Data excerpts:
Lemma store_inv offset data f f' :
  file_inv f -> buffer_data (_buffer f) <> None -> store offset data f = Done (tt, f') ->
  file_inv f' /\ _threads_fd f' = _threads_fd f /\ buffer_data (_buffer f') <> None /\
  0 <= offset /\ offset + Z.of_nat (length data) <= buffer_size (_buffer f').
Proof.
  intros [Hwf (Hsz & Hin & Hn) Hreq] Hb E. unfold store, getBufSize, getBuffer in E.
  destruct (in_range _ _ _) eqn:Er; [|done]. apply in_range_spec in Er.
  destruct (buffer_data (_buffer f)) as [d|] eqn:Ed; [|done]. simplify_eq. simpl.
  rewrite set_data_data, set_data_size. split_and!; try done; try lia.
  split; simpl; [done| |done]. split; rewrite ?set_data_size; [done|]. split; [done|].
  by rewrite set_data_data.
Qed.

Lemma wp_on_file_store id offset data s :
  server_inv s -> has_buffer id s ->
  wp (on_file id (store offset data))
    (fun _ s' => server_inv s' /\ has_room id offset (offset + Z.of_nat (length data)) s') s.
Proof.
  intros Hs (f & Hf & Hb). unfold wp, on_file. rewrite Hf.
  destruct (store offset data f) as [[[] f']| | | |] eqn:E; simpl; try done.
  destruct (store_inv _ _ _ _ (si_files _ Hs _ _ Hf) Hb E) as (Hi & Ht & Hb' & H0 & Hle).
  split.
  - apply (inv_update_file _ _ f); [done|done|done|]. by rewrite Ht.
  - exists f'. simpl. rewrite lookup_insert_eq. split_and!; try done; lia.
Qed.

THE PROBLEM: Collect every line above that contains the word "simpl".

RESPONSE TO THIS TASK:
  destruct (buffer_data (_buffer f)) as [d|] eqn:Ed; [|done]. simplify_eq. simpl.
  split; simpl; [done| |done]. split; rewrite ?set_data_size; [done|]. split; [done|].
  destruct (store offset data f) as [[[] f']| | | |] eqn:E; simpl; try done.
  - exists f'. simpl. rewrite lookup_insert_eq. split_and!; try done; lia.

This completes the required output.